In a detailed post on X (Twitter), Ethena founder Guy Young pushed back against claims of a USDe Depeg. He says the protocol’s minting, redemption, and collateral functions operated normally throughout the market crash.

“Ethena’s mint and redeem function had zero downtime… [the protocol processed] more than $1 billion in withdrawals in a few hours and $2 billion in a 24-hour period with zero issues,” Young said.

According to Young, the chaos stemmed from a single venue, the Binance exchange, whose internal oracle index diverged from the deepest pools of on-chain liquidity.

The exchange’s orderbook began referencing its own spot prices instead of broader market data, and USDe’s quoted value briefly collapsed. Market makers, unable to arbitrage due to exchange lag and deposit freezes, were sidelined as automated liquidations rippled through Binance’s unified collateral system.

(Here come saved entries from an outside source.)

Lemma insert_slot_ok sn l p :
  slot_ok sn l -> am_pdu_ok sn p -> pdu_data p <> None ->
  slot_ok sn (insert_by_so p l) /\ head_processed (insert_by_so p l) = head_processed l.
Proof.
  intros [Hp Hs Hd Hh] Hok Hdata.
  assert (Hhd : head_processed (insert_by_so p l) = head_processed l).
  { destruct l as [|q l]; cbn [insert_by_so]; [by rewrite head_processed_data|].
    case_bool_; [|by destruct q]. rewrite head_processed_data by done.
    destruct (head_processed (q :: l)) eqn:Hq; [|done].
    specialize (Hh eq_refl). destruct Hok as (_ & ? & _). lia. }
  split; [|done]. split.
  - rewrite insert_by_so_perm. by constructor.
  - by apply insert_by_so_sorted.
  - rewrite Hhd. intros H. rewrite insert_by_so_perm. constructor; auto.
  - rewrite Hhd. intros H. specialize (Hh H). destruct l as [|q l]; [done|]. simpl.
    case_bool_; [|done]. destruct Hok as (_ & ? & _). lia.
Qed.

Lemma insert_not_nil p l : insert_by_so p l <> [].
Proof. destruct l; simpl; [done|]. by case_bool_. Qed.

Lemma reassemble_list_ok sn l r :
  Forall (am_pdu_ok sn) l -> Forall (fun p => pdu_data p <> None) l ->
  exists r', reassemble_list l r = Ok (map data_freed l, r') /\
    ra_rx_size r' = ra_rx_size r - zsum pdu_size l.
Proof.
  intros Hok Hd. revert r. induction Hok as [|p l (_ & Hso & _ & Hsz & Hp) Hok IH]; intros r; simpl.
  { eexists. split; [done|lia]. }
  inversion Hd as [|? ? Hpd Hd']; subst.
  assert (exists r1, reassemble_one p r = Ok r1 /\ ra_rx_size r1 = ra_rx_size r - pdu_size p) as (r1 & -> & Hr1).
  { unfold reassemble_one. cbv zeta. destruct (negb _ && _) eqn:Hb; simpl; [|eauto].
    bool_hyps. destruct (pdu_data p) as [d|]; [|done]. simpl. rewrite buf_read_ok by lia. simpl. eauto. }
  cbn [rbind]. destruct (IH Hd' r1) as (r' & -> & Hr'). cbn [rbind].
  eexists. split; [done|lia].
Qed.

Lemma freed_slot_ok sn l :
  slot_ok sn l -> match l with [] => False | p :: _ => pdu_so p = 0 end ->
  slot_ok sn (map data_freed l) /\ head_processed (map data_freed l) = true.
Proof.
  intros [Hp Hs _ _] Hh. destruct l as [|p l]; [done|]. split; [|done]. split.
  - apply Forall_map. eapply Forall_impl; [exact Hp|]. intros q (? & ? & ? & ? & _). by split_and!.
  - revert Hs. clear. generalize (p :: l). intros k. induction 1 as [|q k Hs IH Hq]; simpl; constructor; [done|].
    apply Forall_map. eapply Forall_impl; [exact Hq|]. done.
  - done.
  - done.
Qed.

(** A list that is full starts with its first byte. *)
Lemma full_head l :
  Forall (fun p => 0 <= pdu_so p) l -> full_loop (-1) l = true ->
  match l with [] => False | p :: _ => pdu_so p = 0 end.
Proof.
  intros Hl. destruct l as [|p l]; [done|]. simpl. inversion Hl; subst.
  case_bool_; [done|]. lia.
Qed.

(** ** The invariant of the receiver *)

(** Everything but [t_Reassembly]: the segments of the [k]-th entry belong to
    the [k]-th sequence number and are well formed, nothing is stored from
    [rx_next_highest] on but just before it, [rx_highest_status] is not after it, and neither the
    SDU at [rx_next] nor the one at [rx_highest_status] is delivered. *)
Record am_rx_inv0 (e : nr_rlc_entity_am) : Prop := {
  ari_win : am_win e;
  ari_slots : forall k, 0 <= k < am_window_size e -> slot_ok (sn_at e k) (slot e k);
  ari_nh : am_sn_ok e (am_rx_next_highest e);
  ari_nh_pos : modulus_rx e (am_rx_next_highest e) <= am_window_size e;
  ari_empty : forall k, modulus_rx e (am_rx_next_highest e) <= k < am_window_size e -> slot e k = [];
  ari_last : 0 < modulus_rx e (am_rx_next_highest e) -> slot e (modulus_rx e (am_rx_next_highest e) - 1) <> [];
  ari_hs : am_sn_ok e (am_rx_highest_status e);
  ari_hs_pos : modulus_rx e (am_rx_highest_status e) <= modulus_rx e (am_rx_next_highest e);
  ari_next_open : am_done e 0 = false;
  ari_hs_open : am_done e (modulus_rx e (am_rx_highest_status e)) = false;
  ari_trigger : am_sn_ok e (am_rx_next_status_trigger e)
}.

(** While [t_Reassembly] runs, its trigger is after [rx_next] and not after
    [rx_next_highest]; just after the window has moved it may also be behind. *)
Definition am_timer_ok (e : nr_rlc_entity_am) : Prop :=
  am_t_reassembly_start e <> 0 ->
  1 <= modulus_rx e (am_rx_next_status_trigger e) <= modulus_rx e (am_rx_next_highest e).

Definition am_timer_weak (e : nr_rlc_entity_am) : Prop :=
  am_t_reassembly_start e <> 0 ->
  modulus_rx e (am_rx_next_status_trigger e) <= modulus_rx e (am_rx_next_highest e)
  \/ am_window_size e < modulus_rx e (am_rx_next_status_trigger e).

Record am_rx_inv (e : nr_rlc_entity_am) : Prop := {
  ari_base : am_rx_inv0 e;
  ari_timer : am_timer_ok e
}.

(** The window is full: all is delivered but the SDU at [rx_next], which is
    also [rx_highest_status]. *)
Definition am_window_full (e : nr_rlc_entity_am) : Prop :=
  am_rx_highest_status e = am_rx_next e
  /\ forall k, 1 <= k < am_window_size e -> am_done e k = true.

Ltac am_win_same H :=
  let Hc := fresh in destruct H as [Hc]; destruct Hc; constructor; try (constructor; done); done.

Ltac am_inv0_same H :=
  let Hw := fresh in let Hc := fresh in
  destruct H as [Hw]; destruct Hw as [Hc]; destruct Hc; constructor; try (constructor; try (constructor; done); done); try done.

Lemma sdu_has_missing_bytes_at e k :
  am_win e -> exists b, sdu_has_missing_bytes e (sn_at e k) = Ok b.
Proof. intros Hw. unfold sdu_has_missing_bytes. rewrite (am_get_at e Hw). simpl. eauto. Qed.

(** [t_Reassembly] is started after [sn] when more than [sn] is expected. *)
Lemma start_condition e sn missing :
  am_rx_inv0 e -> am_sn_ok e sn -> modulus_rx e sn <= am_window_size e ->
  (0 <? sn_compare_rx e (am_rx_next_highest e) (sn_next e sn))
  || ((am_rx_next_highest e =? sn_next e sn) && missing) = true ->
  1 <= modulus_rx e (am_rx_next_highest e).
Proof.
  intros Hinv Hsn Hpos Hb. pose proof (ari_win e Hinv) as Hw. pose proof (win_bounds e Hw) as [Hws HM].
  pose proof (rel_range e Hw sn Hsn). rewrite (sn_next_ok e Hw) in Hb by done.
  unfold sn_compare_rx in Hb. rewrite (rel_at e Hw) in Hb by lia.
  destruct (0 <? _) eqn:?; [lia|]. simpl in Hb. bool_hyps.
  assert (am_rx_next_highest e = sn_at e (modulus_rx e sn + 1)) as -> by lia. rewrite (rel_at e Hw); lia.
Qed.

Lemma am_timer_update_ok e :
  am_rx_inv0 e -> am_timer_weak e ->
  exists e', timer_update e = Ok e' /\ am_rx_inv e' /\
    e' = {| e with am_t_reassembly_start := am_t_reassembly_start e';
                   am_rx_next_status_trigger := am_rx_next_status_trigger e' |}.
Proof.
  intros Hinv Hweak. pose proof (ari_win e Hinv) as Hw. pose proof (win_bounds e Hw) as [Hws HM].
  pose proof (rel_range e Hw _ (ari_trigger e Hinv)) as Htr.
  unfold timer_update. cbv zeta. destruct (sdu_has_missing_bytes_at e 0 Hw) as [missing Hm].
  rewrite (sn_at_0 e Hw) in Hm. rewrite Hm. cbn [rbind]. set (stop := negb _ && _).
  assert (Hstart : (0 <? sn_compare_rx e (am_rx_next_highest e) (sn_next e (am_rx_next e)))
    || ((am_rx_next_highest e =? sn_next e (am_rx_next e)) && missing) = true ->
    1 <= modulus_rx e (am_rx_next_highest e)).
  { apply start_condition; [done|apply Hw|]. rewrite (rel_next e Hw). lia. }
  destruct stop eqn:Hstop; cbn [am_t_reassembly_start am_rx_next_highest am_rx_next].
  - simpl (0 =? 0). cbn [andb].
    change (sn_compare_rx {| e with am_t_reassembly_start := 0 |}) with (sn_compare_rx e).
    case_bool_; eexists; (split_and!; [done| |done]); (constructor; [am_inv0_same Hinv|]).
    + intros _. cbn. specialize (Hstart eq_refl). split; [exact Hstart|apply Z.le_refl].
    + by intros [].
  - case_bool_; eexists; (split_and!; [done| |by destruct e]).
    + constructor; [am_inv0_same Hinv|]. intros _. cbn. bool_hyps. specialize (Hstart H0).
      split; [exact Hstart|apply Z.le_refl].
    + constructor; [done|]. intros Hrun. specialize (Hweak Hrun). subst stop.
      apply andb_false_iff in Hstop as [Hstop|Hstop]; [apply negb_false_iff in Hstop; lia|].
      apply orb_false_iff in Hstop as [Hstop Hout]. apply orb_false_iff in Hstop as [Hz _].
      assert (modulus_rx e (am_rx_next_status_trigger e) <> 0) as Hne.
      { intros H. rewrite <- (rel_next e Hw) in H. apply (rel_inj e Hw) in H; [lia|apply Hinv|apply Hw]. }
      split; [lia|]. destruct Hweak as [?|Hfar]; [done|].
      apply andb_false_iff in Hout as [Hout|Hout]; apply negb_false_iff in Hout.
      * unfold sn_in_recv_window in Hout. lia.
      * assert (Z.rem (am_rx_next e + am_window_size e) (am_sn_modulus e) = sn_at e (am_window_size e)) as Heq.
        { pose proof (win_next e Hw) as Hn. unfold am_sn_ok in Hn. rewrite Z.rem_mod_nonneg by lia. done. }
        rewrite Heq in Hout. apply Z.eqb_eq in Hout. rewrite Hout, (rel_at e Hw) in Hfar by lia. lia.
Qed.
Definition am_cut_retx (e : nr_rlc_entity_am) (t : nr_rlc_sdu_segment) : nr_rlc_entity_am :=
  am_bstatus_retx (fun b => b + am_cost e t) {| e with am_retransmit := t :: am_retransmit e |}.

Section Cut.
Context (h : rlc_heap) (e : nr_rlc_entity_am) (seg : nr_rlc_sdu_segment) (k : Z) (s : nr_rlc_sdu).
Hypothesis Hinv : am_tx_inv h e [seg].
Hypothesis Hs : heap_sdus h !! seg_sdu seg = Some s.
Hypothesis Hk : 0 < k < seg_size seg.

Let h' := heap_cut h seg s.
Let t := seg_cut_tail seg k (heap_brk h).
Let hd := seg_cut_head seg k.

Lemma cut_store : store_ok h' (hd :: t :: am_segs e) /\ heap_keeps (seg :: am_segs e) h h'.
Proof. by apply store_cut; [apply Hinv|..]. Qed.

Lemma cut_sn x : x ∈ seg :: am_segs e -> sn_of h' x = sn_of h x.
Proof.
  intros Hx. eapply sn_of_keeps; [apply cut_store|done|]. by apply (inv_fits h e [seg]).
Qed.

Lemma cut_sn_parts : sn_of h' hd = sn_of h seg /\ sn_of h' t = sn_of h seg.
Proof. split; rewrite <- (cut_sn seg) by (by left); done. Qed.

(** Every segment of the new lists stands for one of the old lists. *)
Lemma cut_unique x y :
  x ∈ hd :: t :: am_segs e -> y ∈ hd :: t :: am_segs e -> 0 <= sn_of h' x -> sn_of h' x = sn_of h' y -> seg_sdu x = seg_sdu y.
Proof.
  assert (Hrep : forall z, z ∈ hd :: t :: am_segs e ->
    exists z0, z0 ∈ [seg] ++ am_segs e /\ seg_sdu z = seg_sdu z0 /\ sn_of h' z = sn_of h z0).
  { destruct cut_sn_parts as [H1 H2].
    intros z [->|[->|Hz]%elem_of_cons]%elem_of_cons; [exists seg|exists seg|exists z].
    - split_and!; [by left|done|done].
    - split_and!; [by left|done|done].
    - split_and!; [by right|done|]. apply cut_sn. by right. }
  intros (x0 & Hx & -> & ->)%Hrep (y0 & Hy & -> & ->)%Hrep. by apply (ati_sn _ _ _ Hinv).
Qed.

Analyst Pavel Altukhov, who called it a perfect storm, alleged that Binance’s unified account setup allows all assets to be used as collateral. When prices of USDe and other assets like wBETH dropped, traders faced forced sales to maintain margin, amplifying sell pressure across the platform.

“Traders had to cover negative PnL and meet new margin requirements, while their USDe did only half the job due to the depeg,” Altukhov wrote.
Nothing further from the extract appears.